ABOUT THIS EXERCISE -> Every line from the start of the listing below through the line that contains "destruct (add_files_run files" is to be reproduced word for word.

─── MATERIAL FOR THE TASK

Lemma main_run (files : list hostfile) : Forall host_ok files -> Z.of_nat (length files) + 1 < NINODES ->
  nmeta + total (tree files) <= FSSIZE ->
  exists im, main files image0 = Done tt im /\ image_holds (cur im) (nmeta + total (tree files)) (tree files).
Proof.
  intros Hh Hn Hf. destruct root_run as (im0 & T0 & own0 & I0 & E0).
  destruct (add_files_run files [] im0 T0 own0 I0 Hh) as (im1 & T1 & own1 & E1 & I1);
    [unfold inum_of; change NI with 208; unfold NINODES in Hn; cbn [app]; lia|done|]. cbn [app] in I1.
  destruct (finish_run _ _ _ _ _ I1 eq_refl) as (im2 & E2 & H2).
  - unfold size_in. cbn [snd]. rewrite length_app, length_entries. change (length dots) with 32%nat. unfold NINODES in Hn. mlia.
  - unfold tree. cbn [length]. rewrite length_fmap. lia.
  - exists im2. split; [|done]. rewrite E0. now erewrite bind_done by exact E1.
Qed.

(** C10. mkfs builds the file system it is asked for.  Given files whose names
    have no slash and that fit, at most 198 of them, it ends, and the image
    has, as the kernel reads it: the superblock and an empty log; the root
    directory with the entries of [.], [..] and every file under its name
    without the leading underscore, followed by zeros; for every file an inode
    with its size and exactly its bytes, however the reads cut them, in blocks
    that no other file has and that the file system can read and write; free
    inodes behind them; and a bitmap that marks the first blocks, all of which
    are in use. *)
Theorem mkfs_builds_image (files : list hostfile) : Forall host_ok files -> Z.of_nat (length files) + 1 < NINODES ->
  nmeta + total (tree files) <= FSSIZE ->
  exists im, main files image0 = Done tt im /\ image_holds (cur im) (nmeta + total (tree files)) (tree files).
Proof. apply main_run. Qed.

──────

PROBLEM SOLUTION ->
Lemma main_run (files : list hostfile) : Forall host_ok files -> Z.of_nat (length files) + 1 < NINODES ->
  nmeta + total (tree files) <= FSSIZE ->
  exists im, main files image0 = Done tt im /\ image_holds (cur im) (nmeta + total (tree files)) (tree files).
Proof.
  intros Hh Hn Hf. destruct root_run as (im0 & T0 & own0 & I0 & E0).
  destruct (add_files_run files [] im0 T0 own0 I0 Hh) as (im1 & T1 & own1 & E1 & I1);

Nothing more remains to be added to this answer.